Servi par des numéros d’acteurs épatants, MASH multiplie les assauts contre les soi-disant bonnes mœurs, les croyances religieuses, l’obéissance à l’ordre établi – et honni.
L’accumulation de ces attaques en biais forme un message politique cohérent, sincère, survolté et toujours aussi salvateur 40 ans plus tard. Le fin du fin est atteint dans le 1/4 d’heure final,
sous la forme d’un match de football américain qui dévoie tout ce qu’il est possible de dévoyer. Les 2 compagnies (de la même armée) qui s’y affrontent enchaînent les coups bas et tricheries, sur
fond de paris d’argent et de femmes réduites au statut de pom-pom girls décérébrées.

La Palme d’or obtenue par le film est donc en bonne partie politique ; mais elle comporte aussi des raisons cinématographiques non négligeables. MASH rue tout autant dans les
brancards de l’ordre établi du cinéma de l’époque, avec son récit erratique sans introduction (on est tout de suite plongé au cœur de la vie du camp) et sans enjeux dramatiques. Le tout étant
volontairement suralimenté en personnages, informations dans le cadre, dialogues qui se chevauchent et blagues qui en font autant – les annonces surréalistes passées via les hauts-parleurs du
camp, le personnage de l’aide de camp du colonel qui dit ce que ce dernier va dire une demi-seconde avant lui… Autant de choses qui contribuent
à créer une ambiance hystérique, de blague potache jubilatoire, que l’on prend plaisir à revoir et redécouvrir encore et encore.

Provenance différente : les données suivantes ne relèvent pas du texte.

(** An object in the middle of the frame of [Corner]. *)
Module Centred.
Definition obj : Obj.t :=
  {| Obj.type := VStr "ellipse"; Obj.x := VNum 4; Obj.y := VNum 4;
     Obj.width := VNum 2; Obj.height := VNum 2;
     Obj.text := VStr ""; Obj.fontSize := VNum 0 |}.
End Centred.

(** The shape has a [frameId] that is set. *)
Definition has_frameId (shape : value) : bool :=
  match Py.get shape "frameId" VNone with
  | Ok VNone => false
  | Ok _ => true
  | Raise _ => false
  end.

(** The keys the shapes name as their frames, one for every shape whose
    [frameId] is set and hashable, in the order of the shapes. *)
Fixpoint frame_ids (shapes : list value) : list Py.key :=
  match shapes with
  | [] => []
  | shape :: shapes' =>
      match Py.get shape "frameId" VNone with
      | Ok VNone => frame_ids shapes'
      | Ok v => match Py.hash v with
                | Ok k => k :: frame_ids shapes'
                | Raise _ => frame_ids shapes'
                end
      | Raise _ => frame_ids shapes'
      end
  end.

(** The keys seen so far, with one more: it goes to the end unless an equal
    key is there already. *)
Definition first_seen (seen : list Py.key) (k : Py.key) : list Py.key :=
  if existsb (fun k' => Py.key_eqb k' k) seen then seen else seen ++ [k].

(** The first occurrence of every key, in order. *)
Definition first_occurrences (keys : list Py.key) : list Py.key :=
  fold_left first_seen keys [].

(** How many objects the frames hold together. *)
Definition total_objects (frames : frames_t) : nat :=
  List.length (flat_map (fun entry => Frame.objects (snd entry)) frames).

(** Three shapes in two frames, the frames last. *)
Module TwoFrames.
Local Open Scope string_scope.

Definition shapes : list value :=
  [VDict [("id", VStr "a"); ("type", VStr "rectangle"); ("frameId", VStr "g");
          ("x", VNum 1); ("y", VNum 1); ("width", VNum 2); ("height", VNum 2)];
   VDict [("id", VStr "b"); ("type", VStr "ellipse"); ("frameId", VStr "f");
          ("x", VNum 3); ("y", VNum 3); ("width", VNum 2); ("height", VNum 2)];
   VDict [("id", VStr "c"); ("type", VStr "text"); ("frameId", VStr "g");
          ("x", VNum 5); ("y", VNum 5); ("text", VStr "hi");
          ("fontSize", VNum 20)];
   VDict [("id", VStr "f"); ("type", VStr "frame"); ("name", VStr "first");
          ("x", VNum 0); ("y", VNum 0);
          ("width", VNum 10); ("height", VNum 10)];
   VDict [("id", VStr "g"); ("type", VStr "frame"); ("name", VStr "second");
          ("x", VNum 20); ("y", VNum 0);
          ("width", VNum 10); ("height", VNum 10)];
   VDict [("id", VStr "g"); ("type", VStr "frame"); ("name", VStr "twin");
          ("x", VNum 40); ("y", VNum 0);
          ("width", VNum 5); ("height", VNum 5)]].
End TwoFrames.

Enfin, il faut noter qu’en son temps MASH a innové sur bon nombre de choses. Altman y est l’un des premiers (le premier ?) à recourir à l’auto-référence, dans les génériques
de début (la chanson Suicide is painless, qui est composée plus tard par un personnage du camp) et de fin (qui prend la forme d’une annonce d’un film diffusé au camp parmi d’autres films
de guerre). Plus important encore, il attaque frontalement la censure en tournant des scènes d’opérations chirurgicales sanglantes de manière quasi-documentaire, et en développant dans la plupart
des séquences et des motivations des héros un humour salace direct, sans aucun recours à des doubles sens. Le « we want sex ! » beuglé par McIntyre à travers le camp en
est la meilleure illustration.

Les bonus de l’édition double DVD sont à la fois très bons et mauvais. Très bons, car on y apprend quantité d’informations sur la réalisation du film, les méthodes d’Altman et sa façon de passer
inaperçu des producteurs, lui et son projet rebelle. Mauvais, car les 6 suppléments (un commentaire audio, un livret papier, et 4 documentaires) répètent tous les mêmes choses…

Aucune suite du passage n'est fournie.